### WHAT TO PRODUCE:
Find all lines with the word "mutex" in the material, then copy them.

--- START ---

(* ===== verification/MlmServer.v ===== *)
(** * MlmServer: a running Malamute broker (src/malamute/broker.go)

    [Start], [Stop], the loops and the commands of a broker. The command loop is
    an instance of the server of Actor, whose other goroutines are the five
    loops of the broker and those of its subsystems; [Start] and [Stop] are over
    the state word, the context and the channels, and the locks of [Stop] in
    the calculus of Locks. *)

From Stdlib Require Import Strings.Byte ZArith Lia.
From stdpp Require Import base strings numbers gmap gmultiset relations list.
From S2P Require Import Prelude Locks Actor Reader MlmMessage MlmCredit MlmMailbox MlmStream MlmService MlmBroker MlmBrokerFacts.

#[local] Open Scope Z_scope.
#[local] Set Default Goal Selector "!".

(** ** Commands and loops *)

Inductive brokerCmd : Type := get_statistics | get_clients.
Inductive brokerReply : Type := ReplyStatistics (s : mlmStats) | ReplyClients (m : gmap bytes mlmClient).

Section loops.
Context (E : mlmEnv).

Definition broker_handleCommand (now : Z) (cmd : brokerCmd) : M mlmBroker (option brokerReply) :=
  match cmd with
  | get_statistics => s ← mlm_GetStatistics now; mret (Some (ReplyStatistics s))
  | get_clients => m ← mlm_GetClients (en_c_range E); mret (Some (ReplyClients m))
  end.

(** One turn of the loops: a response is sent; a heartbeat event or a tick; a
    tick that leaves the cleaning to the managers. *)
Definition responseLoop (sent : bool) : M mlmBroker unit := _ ← sendResponse (en_a_range E) sent; mret tt.
Definition heartbeatLoop (tick : bool) (now : Z) : M mlmBroker unit :=
  if tick then checkClientTimeouts (en_c_range E) now else processHeartbeat now.
Definition performCleanup : M mlmBroker unit := mret tt.
Definition mlm_cleanupLoop : M mlmBroker unit := performCleanup.

(** What the goroutines beside the command loop do; the last rule: those of the
    subsystems, which the broker calls from its own. *)
Inductive broker_bg : mlmBroker → mlmBroker → Prop :=
| bb_socket frames b : broker_bg b (socketLoop (en_a_range E) frames b).2
| bb_message h b :
    broker_bg b (messageLoop (en_error_text E) (en_Ping_Unmarshal E) (en_Pong_Marshal E) (en_ServiceRequest_Unmarshal E) (en_CreditConfirm_Marshal E)
      (en_a_range E) (en_k_range E) (en_s_range E) (en_m_range E) (en_v_range E) (en_w_range E) h b).2
| bb_response sent b : broker_bg b (responseLoop sent b).2
| bb_heartbeat tick now b : broker_bg b (heartbeatLoop tick now b).2
| bb_cleanup b : broker_bg b (mlm_cleanupLoop b).2
| bb_subsystem e b : broker_bg b (env_step E e b).

#[export] Instance broker_server : Server mlmBroker brokerCmd brokerReply Z := {|
  srv_cap := 1000;
  srv_handle now cmd := serves (broker_handleCommand now cmd);
  srv_bg := broker_bg |}.

Definition brokerActor : Type := actor mlmBroker brokerCmd brokerReply.
Definition broker_commandLoop : Z → brokerActor → option brokerActor := actor_turn.

(** [GetStatistics] and [GetClients]: what they make of the reply. *)
Definition broker_GetStatistics_result (r : brokerReply) : outcome mlmStats :=
  match r with ReplyStatistics s => Ret s | _ => Panic "interface conversion" end.
Definition broker_GetClients_result (r : brokerReply) : outcome (gmap bytes mlmClient) :=
  match r with ReplyClients m => Ret m | _ => Panic "interface conversion" end.
End loops.

(** ** Starting and stopping *)

(** [bf_closed]: the channels of the broker and of its subsystems are closed. *)
Record brokerLife : Type := mkLife { bf_state : Z; bf_cancelled : bool; bf_closed : bool; bf_socket : bool; bf_loops : bool }.

Definition new_brokerLife : brokerLife := mkLife 0 false false false false.

(** [listen] is the verdict of the socket. The managers' own [Start] only launch
    goroutines. *)
Definition mlm_Start (listen : option error) : M brokerLife unit := fun l =>
  if decide (bf_state l ≠ 0) then (Fail (Errorf "broker already started"), l)
  else
    match listen with
    | Some e => (Fail (Wrap "failed to bind ROUTER socket" e), mkLife 1 (bf_cancelled l) (bf_closed l) true (bf_loops l))
    | None => (Ret tt, mkLife 2 (bf_cancelled l) (bf_closed l) true true)
    end.

(** [Stop], when the goroutines return: the first channel it closes is one of the
    credit controller. *)
Definition mlm_Stop : M brokerLife unit := fun l =>
  if decide (bf_state l = 0) then (Ret tt, l)
  else if bf_closed l then (Panic "close of closed channel", mkLife 3 true true (bf_socket l) false)
  else (Ret tt, mkLife 0 true true (bf_socket l) false).

(** A turn of [messageLoop] with its [select]; [choice]: the case of the channel
    is taken when both are ready. A closed channel gives a nil message, which
    [processClientMessage] dereferences. [false]: the loop returns. *)
Definition messageLoop_select (choice : bool) (l : brokerLife) (turn : M mlmBroker unit) (b : mlmBroker) : outcome bool * mlmBroker :=
  if bf_closed l && choice then (Panic "nil pointer dereference", b)
  else if bf_cancelled l && negb choice then (Ret false, b)
  else let '(r, b') := turn b in (match r with Ret _ => Ret true | Fail e => Fail e | Panic p => Panic p end, b').

(** The locks: [Stop] waits for the goroutines while it holds the broker's
    mutex; handling a message or a command takes it. *)
Definition mlm_Stop_locks (state : Z) : list lock_op := if decide (state = 0) then lock_section else lock_and_wait.
Definition updateClientActivity_locks : list lock_op := lock_section.
Definition broker_handleCommand_locks : list lock_op := [RLock; RUnlock].

(** ** What a running broker does *)

Section running.
Context (E : mlmEnv).
Implicit Types (ls : list (@label brokerCmd brokerReply Z)).

Lemma broker_bg_event b b' : broker_bg E b b' → b' = b ∨ ∃ e, b' = env_step E e b.
Proof.
  intros H. destruct H as [frames b1|h b1|sent b1|[] now b1|b1|e b1]; [right..|by left|right].
  - by exists (BSocket frames).
  - by exists (BMessage h).
  - by exists (BRespond sent).
  - by exists (BTimeouts now).
  - by exists (BHeartbeat now).
  - by exists e.
Qed.

Lemma broker_command_reads now cmd b r b' : srv_handle (Server := broker_server E) now cmd b = Some (r, b') → b' = b.
Proof. destruct cmd; cbn; unfold serves; cbn; by intros [= _ <-]. Qed.

(** A run of the broker is a history of events, with a state in it for every
    command served. *)
Lemma sequential_events b0 ls b : sequential (srv := broker_server E) b0 ls b →
  ∃ es, (length es ≤ length ls)%nat ∧ b = env_run E es b0 ∧
  ∀ now id c r, LServe now id c r ∈ ls →
    ∃ es1 es2, es = es1 ++ es2 ∧ srv_handle (Server := broker_server E) now c (env_run E es1 b0) = Some (r, env_run E es1 b0).
Proof.
  induction 1 as [b0|b0 ls b now id c r b' _ IH Hs|b0 ls b b' _ IH Hb|b0 ls b l _ IH Hl]; rewrite ?length_app.
  - exists []. split_and!; [done|done|]. by intros ???? ?%not_elem_of_nil.
  - destruct IH as (es & Hlen & -> & Hall). pose proof (broker_command_reads _ _ _ _ _ Hs) as ->. exists es. split_and!; [lia|done|].
    intros now' id' c' r' [Hin|Hin%list_elem_of_singleton]%elem_of_app; [by eapply Hall|]. injection Hin as -> -> -> ->.
    exists es, []. split; [by rewrite app_nil_r|done].
  - destruct IH as (es & Hlen & -> & Hall). destruct (broker_bg_event _ _ Hb) as [->|[e ->]].
    + exists es. split_and!; [lia|done|]. intros now id c r [Hin|Hin%list_elem_of_singleton]%elem_of_app; [by eapply Hall|done].
    + exists (es ++ [e]). split_and!; [rewrite length_app; cbn in *; lia|unfold env_run; by rewrite foldl_app|].
      intros now id c r [Hin|Hin%list_elem_of_singleton]%elem_of_app; [|done]. destruct (Hall _ _ _ _ Hin) as (es1 & es2 & -> & Hh).
      exists es1, (es2 ++ [e]). by rewrite app_assoc.
  - destruct IH as (es & Hlen & -> & Hall). exists es. split_and!; [lia|done|].
    intros now id c r [Hin|Hin%list_elem_of_singleton]%elem_of_app; [by eapply Hall|]. by subst l.
Qed.
End running.

Lemma env_run_app E es1 es2 b : env_run E (es1 ++ es2) b = env_run E es2 (env_run E es1 b).
Proof. unfold env_run. by rewrite foldl_app. Qed.

(** C13. A running broker is consistent: in every interleaving of callers of its
    methods, its loops, the goroutines of its subsystems and [Stop] (fewer than
    2^64 steps), the invariants of the broker and its subsystems hold; what
    [GetClients] returns are the clients at a moment of the history, no more than
    the connections allowed, and [GetStatistics] counts them. *)
Theorem mlm_server_runs (E : mlmEnv) (window conns ss ms vs ct st sr mr : Z) ls s :
  let b0 := NewMlmBroker window conns ss ms vs ct st sr mr in
  env_ok E → window < 2 ^ 31 → Z.of_nat (length ls) < 2 ^ 64 → actor_run (srv := broker_server E) (actor_start b0) ls s →
  mlm_ok (k_windowSize (NewCreditController window)) (Z.of_nat (length ls)) (at_state s) ∧
  ∀ k id r, ls !! k = Some (LReturn id r) →
    ∃ es1 es2, env_run E es2 (env_run E es1 b0) = at_state s ∧
    let b := env_run E es1 b0 in
    Z.of_nat (size (bk_clients b)) <= Z.max 0 (bk_MaxConnections b) ∧
    match r with
    | ReplyClients m => m = bk_clients b
    | ReplyStatistics x => ms_ActiveConnections x = Z.of_nat (size (bk_clients b))
    end.
Proof.
  intros b0 He Hw Hlim Hrun. assert (Hok : run_ok (srv := broker_server E) b0 ls s) by by eapply run_ok_run.
  destruct Hok as [H1 H2 H3 H4 H5 H6 H7]. destruct (sequential_events E b0 ls _ H2) as (es & Hlen & Hst & Hall).
  assert (Hnew : mlm_ok (k_windowSize (NewCreditController window)) 0 b0) by by apply mlm_ok_new.
  assert (Hwin : k_windowSize (NewCreditController window) < 2 ^ 31) by (cbn; unfold DefaultCreditWindow; case_decide; lia).
  split.
  - rewrite Hst. eapply mlm_ok_mono; [|apply (env_run_ok E _ es 0); [done|done|lia|lia|exact Hnew]]. lia.
  - intros k id r Hk. destruct (H6 k id r Hk) as (i & j & now & c & _ & _ & Hj).
    apply lookup_take_Some in Hj as [Hj _]. apply list_elem_of_lookup_2 in Hj. destruct (Hall _ _ _ _ Hj) as (es1 & es2 & -> & Hh).
    exists es1, es2. split; [by rewrite Hst, env_run_app|]. cbv zeta. rewrite length_app in Hlen.
    pose proof (env_run_ok E _ es1 0 b0 He Hwin ltac:(lia) ltac:(lia) Hnew) as Hb. split; [by destruct Hb|].
    destruct c; cbn in Hh; unfold serves in Hh; cbn in Hh; injection Hh as <-; [done|]. by apply range_order_insert, eo_c.
Qed.

(** ** Starting and stopping *)

(** A broker can be started once. When the socket cannot be bound, the broker
    stays in the starting state and refuses every later [Start] until it is
    stopped; a broker that was stopped accepts [Start], but its context is
    cancelled and its channels are closed: every turn of the message loop
    returns or panics without looking at a message, and the next [Stop]
    panics. *)
Theorem mlm_start_once (e : error) (turn : M mlmBroker unit) (b : mlmBroker) (choice : bool) :
  (∃ l, mlm_Start (Some e) new_brokerLife = (Fail (Wrap "failed to bind ROUTER socket" e), l) ∧
     ∀ listen', mlm_Start listen' l = (Fail (Errorf "broker already started"), l)) ∧
  ∀ l, (mlm_Start None;; mlm_Stop) new_brokerLife = (Ret tt, l) →
    ∃ l', mlm_Start None l = (Ret tt, l') ∧ bf_state l' = 2 ∧
    messageLoop_select choice l' turn b = (if choice then Panic "nil pointer dereference" else Ret false, b) ∧
    ∃ l'', mlm_Stop l' = (Panic "close of closed channel", l'').
Proof.
  split; [by eexists|]. intros l Hl. cbn in Hl. injection Hl as <-.
  eexists. split_and!; [reflexivity|done|by destruct choice|]. by eexists.
Qed.

(** [Stop] may hang: a goroutine that has a message or a command in hand takes
    the mutex that [Stop] holds while it waits for it. *)
Theorem mlm_stop_may_hang (state : Z) : state ≠ 0 →
  (∃ c, rtc lock_step (mkLocks None ∅ [mlm_Stop_locks state; updateClientActivity_locks]) c ∧ (∀ c', ¬ lock_step c c') ∧ lk_threads c !! 0%nat ≠ Some []) ∧
  (∃ c, rtc lock_step (mkLocks None ∅ [mlm_Stop_locks state; broker_handleCommand_locks]) c ∧ (∀ c', ¬ lock_step c c') ∧ lk_threads c !! 0%nat ≠ Some []).
Proof.
  intros Hs. unfold mlm_Stop_locks. rewrite decide_False by done. split; [exact (proj1 lock_and_wait_may_hang)|].
  exists (mkLocks (Some 0%nat) ∅ [[WaitOthers; Unlock]; [RLock; RUnlock]]). split; [|split; [|done]].
  - apply rtc_once. exact (step_Lock 0 _ [lock_and_wait; broker_handleCommand_locks] eq_refl).
  - intros c' Hstep. inversion Hstep as [|j p ts rs Hj| |j p ts w rs Hj Hin|j p ts w rs Hj Hdone]; subst.
    + by destruct (decide (0%nat = 0%nat)).
    + by apply gmultiset_not_elem_of_empty in Hin.
    + destruct j as [|[|j]]; cbn in Hj; simplify_eq. specialize (Hdone 1%nat [RLock; RUnlock] ltac:(done) eq_refl). done.
Qed.

(** A client connects, and [GetClients] returns it. *)
Definition demo_open : list mlmEvent := [demo_frame MessageTypeConnectionOpen demo_open_body; BMessage demo_handling].
Definition demo_server : Server mlmBroker brokerCmd brokerReply Z := broker_server demo_env.
Definition open_state : mlmBroker := env_run demo_env demo_open (NewMlmBroker 100 5 5 5 5 0 0 0 0).
Definition open_labels : list (@label brokerCmd brokerReply Z) :=
  let r := ReplyClients (bk_clients open_state) in [LBg; LBg; LCall 0 get_clients; LServe 7 0 get_clients (Some r); LReturn 0 r].

Lemma open_run : ∃ s, actor_run (srv := demo_server) (actor_start (NewMlmBroker 100 5 5 5 5 0 0 0 0)) open_labels s.
Proof.
  eexists. unfold open_labels.
  eapply run_cons; [apply a_bg, (bb_subsystem demo_env (demo_frame MessageTypeConnectionOpen demo_open_body))|].
  eapply run_cons; [apply a_bg, (bb_subsystem demo_env (BMessage demo_handling))|].
  eapply run_cons; [apply (a_call true); [apply not_elem_of_empty|reflexivity]|].
  eapply run_cons; [eapply a_serve; [reflexivity|reflexivity| |reflexivity]|].
  - cbn. unfold serves. cbn. by do 3 f_equal.
  - eapply run_cons; [apply a_return; reflexivity|]. constructor.
Qed.

Lemma mlm_server_runs_witness : size (bk_clients open_state) = 1%nat ∧
  ∃ s, actor_run (srv := demo_server) (actor_start (NewMlmBroker 100 5 5 5 5 0 0 0 0)) open_labels s ∧ mlm_ok 100 5 (at_state s).
Proof.
  split; [by vm_compute|]. destruct open_run as [s Hrun]. exists s. split; [exact Hrun|].
  refine (proj1 (mlm_server_runs demo_env 100 5 5 5 5 0 0 0 0 open_labels s demo_env_ok _ _ Hrun)); reflexivity.
Defined.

--- END ---

### WRITTEN SOLUTION:
    mutex; handling a message or a command takes it. *)
    the mutex that [Stop] holds while it waits for it. *)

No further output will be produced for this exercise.